"I think the press was muzzled, and I think the press self-muzzled. I'm sorry to say, but certainly television and, perhaps, to a certain extent, my station was intimidated by the administration and its foot soldiers at Fox News. And it did, in fact, put a climate of fear and self-censorship, in my view, in terms of the kind of broadcast work we did."
-- Christiane Amanpour, CNN’s top war correspondent
Amanpour fessed up on last week’s “Topic A With Tina Brown” on CNBC. The other panelists were satirist Al Franken and former Pentagon spokeswoman Torie Clarke. When Brown asked Amanpour if there was any point at which she felt she could not report, she replied:
"It's not a question of couldn't do it, it's a question of tone. It's a question of being rigorous. It's really a question of really asking the questions. All of the entire body politic in my view, whether it's the administration, the intelligence, the journalists, whoever, did not ask enough questions, for instance, about weapons of mass destruction. I mean, it looks like this was disinformation at the highest levels."
Clarke, unsurprisingly, dismissed that allegation out of hand. The really astounding response came from Irena Briganti, a flack for Fox News, who responded to Amanpour’s comments with this: "Given the choice, it's better to be viewed as a foot soldier for Bush than a spokeswoman for al-Qaeda."
Quite aside from her slander of Amanpour, whose work over many years from a number of difficult and dangerous places speaks for itself, this is a “choice” that could only have been dreamed up by the hacks of “fair and balanced” Fox. Don’t these idiots have even the slightest idea about the traditions of the craft they’re supposedly practicing?
Unfortunately, they all lie
The Bush administration seems so worried about the political implications of Iraq, the economy and the budget deficit that it’s having a hard time telling the truth about anything. David Corn of The Nation has a rundown on the latest fibs and whoppers.
“Is there some deadline approaching, after which Bush administration officials have to engage in honest debate?” Korn wonders. “It seems as if there has been a rash of misleading, deceptive, and disingenuous remarks coming from on high in recent days.”
But it’s not just Republicans who lie, as William Saletan reminds us in this piece at Slate.
“I have a message for my liberal friends, relatives, and colleagues: If you think Republicans play dirty and Democrats don't, open your other eye,” says Saletan.
“… Are Republicans nasty? Do they refuse to accept election defeats? Do they subvert respect for democracy? If so, they have no monopoly on these vices. They aren't the ones claiming that our current president ‘was not elected by the American people.’ They aren't the ones declaring ‘a nonmilitary civil war.’ And it was [Bill] Clinton, not a Republican former president, who asserted at the Iowa steak fry that the other party ‘tried to put more arsenic in the water.’ "
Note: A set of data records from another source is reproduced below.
(** X1.  With retries enabled, [k] retryable failures within the budget
    followed by a success return the value of the success after [k + 1]
    invocations and [k] sleeps; for [k = 0] that is an immediate success
    without any sleep. *)
Theorem success_after_retries_returns {V : Type} (uniform : JitterSource)
    (self : Client) (grpc_call : Callable V) (operation_name : string)
    (k : nat) (v : V) :
  retries_enabled self = true ->
  (Z.of_nat k <= max_retries self)%Z ->
  (forall j, j < k -> is_retryable_failure self (grpc_call j) = true) ->
  grpc_call k = Returns v ->
  let run :=
    VortexClient._execute_with_retry uniform self grpc_call operation_name
                                     initial_world in
  fst run = Return v
  /\ call_count (snd run) = S k
  /\ List.length (sleep_log (snd run)) = k.
Proof.
  intros Hon Hk Hpre Hcall. cbv zeta.
  destruct (retry_loop_retryable_prefix uniform self grpc_call
              operation_name k 0
              (Z.of_nat k
               :: map Z.of_nat (seq (S k) (Z.to_nat (max_retries self) - k)))
              None (initial_backoff_ms self) initial_world)
    as (last' & cb' & w' & Heq & Hcalls & Hsleeps).
  { intros j Hj. cbn [initial_world call_count Nat.add]. now apply Hpre. }
  { cbn [Nat.add]. exact Hk. }
  cbn [initial_world call_count sleep_log List.length Nat.add] in *.
  rewrite (execute_exited uniform self grpc_call operation_name
             initial_world (Return v) (after_call w') Hon).
  - cbn [fst snd after_call call_count sleep_log]. repeat split; lia.
  - rewrite (py_range_split _ k) by lia. rewrite Heq.
    apply retry_loop_returns. now rewrite Hcalls.
Qed.

Lemma success_after_retries_returns_witness :
  let self := mkClient true 1 100 5000 1.5 true [UNAVAILABLE] in
  let run :=
    VortexClient._execute_with_retry (fixed_uniform 0) self
      (side_effect
         [RaisesRpcError (mock_rpc_error UNAVAILABLE "Unavailable");
          Returns "success_after_retry"])
      "test_op_retry_once" initial_world in
  retries_enabled self = true
  /\ (Z.of_nat 1 <= max_retries self)%Z
  /\ fst run = Return "success_after_retry"
  /\ call_count (snd run) = 2
  /\ List.length (sleep_log (snd run)) = 1.
Proof.
  cbv zeta. split; [reflexivity|]. split; [cbn; lia|].
  apply (success_after_retries_returns (fixed_uniform 0)
           (mkClient true 1 100 5000 1.5 true [UNAVAILABLE])
           (side_effect
              [RaisesRpcError (mock_rpc_error UNAVAILABLE "Unavailable");
               Returns "success_after_retry"])
           "test_op_retry_once" 1 "success_after_retry");
    try reflexivity; try (cbn; lia).
  intros j Hj. destruct j as [|j]; [reflexivity | lia].
Defined.

(** X2.  A [VortexApiError] raised by the call itself leaves the executor
    as it is (same message, status code and details), without a sleep after
    it: at once when retries are disabled, and when they are enabled at any
    attempt [k] within the budget that is reached through [k] retries. *)
Theorem api_error_of_call_is_reraised {V : Type} (uniform : JitterSource)
    (self : Client) (grpc_call : Callable V) (operation_name : string)
    (k : nat) (err : VortexApiError) :
  (if retries_enabled self
   then (Z.of_nat k <= max_retries self)%Z
        /\ forall j, j < k -> is_retryable_failure self (grpc_call j) = true
   else k = 0) ->
  grpc_call k = RaisesVortexApiError err ->
  let run :=
    VortexClient._execute_with_retry uniform self grpc_call operation_name
                                     initial_world in
  fst run = Raise (ApiError err)
  /\ call_count (snd run) = S k
  /\ List.length (sleep_log (snd run)) = k.
Proof.
  intros Hk Hcall. cbv zeta. destruct (retries_enabled self) eqn:Hon.
  - destruct Hk as [Hk Hpre].
    destruct (retry_loop_retryable_prefix uniform self grpc_call
                operation_name k 0
                (Z.of_nat k
                 :: map Z.of_nat
                        (seq (S k) (Z.to_nat (max_retries self) - k)))
                None (initial_backoff_ms self) initial_world)
      as (last' & cb' & w' & Heq & Hcalls & Hsleeps).
    { intros j Hj. cbn [initial_world call_count Nat.add]. now apply Hpre. }
    { cbn [Nat.add]. exact Hk. }
    cbn [initial_world call_count sleep_log List.length Nat.add] in *.
    rewrite (execute_exited uniform self grpc_call operation_name
               initial_world (Raise (ApiError err)) (after_call w') Hon).
    + cbn [fst snd after_call call_count sleep_log]. repeat split; lia.
    + rewrite (py_range_split _ k) by lia. rewrite Heq.
      apply retry_loop_api_error. now rewrite Hcalls.
  - subst k. rewrite execute_disabled by assumption.
    cbn [initial_world call_count]. rewrite Hcall. repeat split.
Qed.

Lemma api_error_of_call_is_reraised_witness :
  let self := mkClient true 3 200 5000 1.5 false [UNAVAILABLE] in
  let err := mkVortexApiError "already ours" None (Some "NOT_FOUND") None in
  let run :=
    VortexClient._execute_with_retry (V:=string) (fixed_uniform 0) self
      (side_effect
         [RaisesRpcError (mock_rpc_error UNAVAILABLE "Unavailable");
          RaisesVortexApiError err])
      "op" initial_world in
  fst run = Raise (ApiError err)
  /\ call_count (snd run) = 2
  /\ List.length (sleep_log (snd run)) = 1.
Proof.
  cbv zeta.
  apply (api_error_of_call_is_reraised (V:=string) (fixed_uniform 0)
           (mkClient true 3 200 5000 1.5 false [UNAVAILABLE])
           (side_effect
              [RaisesRpcError (mock_rpc_error UNAVAILABLE "Unavailable");
               RaisesVortexApiError
                 (mkVortexApiError "already ours" None (Some "NOT_FOUND")
                                   None)])
           "op" 1
           (mkVortexApiError "already ours" None (Some "NOT_FOUND") None)).
  - cbn. split; [lia|]. intros j Hj. destruct j as [|j]; [reflexivity|lia].
  - reflexivity.
Defined.

(** X3.  Whenever an attempt is made at all (retries disabled, or enabled
    with a non-negative [max_retries]), the executor sleeps exactly once
    between two consecutive invocations and never after the last one, and
    with retries enabled it makes at most [max_retries + 1] invocations. *)
Theorem one_sleep_between_attempts {V : Type} (uniform : JitterSource)
    (self : Client) (grpc_call : Callable V) (operation_name : string) :
  retries_enabled self = false \/ (0 <= max_retries self)%Z ->
  let w :=
    snd (VortexClient._execute_with_retry uniform self grpc_call
           operation_name initial_world) in
  call_count w = S (List.length (sleep_log w))
  /\ (retries_enabled self = true ->
      (Z.of_nat (call_count w) <= max_retries self + 1)%Z).
Proof.
  intros Hsome. cbv zeta. destruct (retries_enabled self) eqn:Hon.
  - destruct Hsome as [Hoff|Hmax]; [discriminate Hoff|].
    rewrite execute_in_loop_world by assumption.
    assert (Hrange : py_range (max_retries self + 1)
                     = map Z.of_nat
                         (seq 0 (S (Z.to_nat (max_retries self))))).
    { unfold py_range. f_equal. f_equal. lia. }
    destruct (retry_loop_exits uniform self grpc_call operation_name
                (Z.to_nat (max_retries self)) 0 None
                (initial_backoff_ms self) initial_world)
      as (r & w & Hloop); [cbn [Nat.add]; lia|].
    pose proof (retry_loop_accounting uniform self grpc_call operation_name
                  (map Z.of_nat (seq 0 (S (Z.to_nat (max_retries self)))))
                  None (initial_backoff_ms self) initial_world) as Hacc.
    rewrite Hrange, Hloop in *. destruct Hacc as (k & Hk & Hcalls & Hsleeps).
    rewrite length_map, length_seq in Hk.
    cbn [snd initial_world call_count sleep_log List.length Nat.add] in *.
    split; [lia|]. intros _. lia.
  - rewrite execute_disabled by assumption. cbn. split; [reflexivity|].
    intros Habs. discriminate Habs.
Qed.

Lemma one_sleep_between_attempts_witness :
  let self := mkClient true 2 50 5000 2 true [RESOURCE_EXHAUSTED] in
  let w :=
    snd (VortexClient._execute_with_retry (V:=string) (fixed_uniform 0.05)
           self
           (always (RaisesRpcError
              (mock_rpc_error RESOURCE_EXHAUSTED "Resource exhausted")))
           "op" initial_world) in
  (0 <= max_retries self)%Z
  /\ call_count w = S (List.length (sleep_log w))
  /\ (retries_enabled self = true ->
      (Z.of_nat (call_count w) <= max_retries self + 1)%Z).
Proof.
  cbv zeta. split; [cbn; lia|].
  apply (one_sleep_between_attempts (V:=string) (fixed_uniform 0.05)
           (mkClient true 2 50 5000 2 true [RESOURCE_EXHAUSTED])
           (always (RaisesRpcError
              (mock_rpc_error RESOURCE_EXHAUSTED "Resource exhausted")))
           "op").
  right. cbn. lia.
Defined.

Lemma negative_budget_reaches_fallback_witness :
  let self := mkClient true (-1) 200 5000 1.5 true [UNAVAILABLE] in
  retries_enabled self = true
  /\ (max_retries self < 0)%Z
  /\ VortexClient._execute_with_retry (V:=string) (fixed_uniform 0) self
       (always (Returns "never asked")) "op" initial_world
     = (Raise (VortexException
          "Failed to op after all retries, but no gRPC exception was captured."),
        initial_world).
Proof.
  cbv zeta. split; [reflexivity|]. split; [cbn; lia|].
  apply (proj1 (negative_budget_reaches_fallback (V:=string)
                  (fixed_uniform 0)
                  (mkClient true (-1) 200 5000 1.5 true [UNAVAILABLE])
                  (always (Returns "never asked")) "op"
                  eq_refl ltac:(cbn; lia))).
Defined.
Yeah, they all lie. It’s politics. But it does appear that the long political season we’re now embarked on may prove one of the more shrill of recent memory.
Well, are we or aren’t we?
"As long as we're here, we are the occupying power. It's a very ugly word, but it's true."
-- Paul Bremer, head of the U.S. provisional government in Iraq.
"We are not occupiers. We have come under a legal term having to do with occupation under international law, but we came as liberators."
-- Secretary of State Colin Powell at a Baghdad news conference
Has a diet fad changed the economy?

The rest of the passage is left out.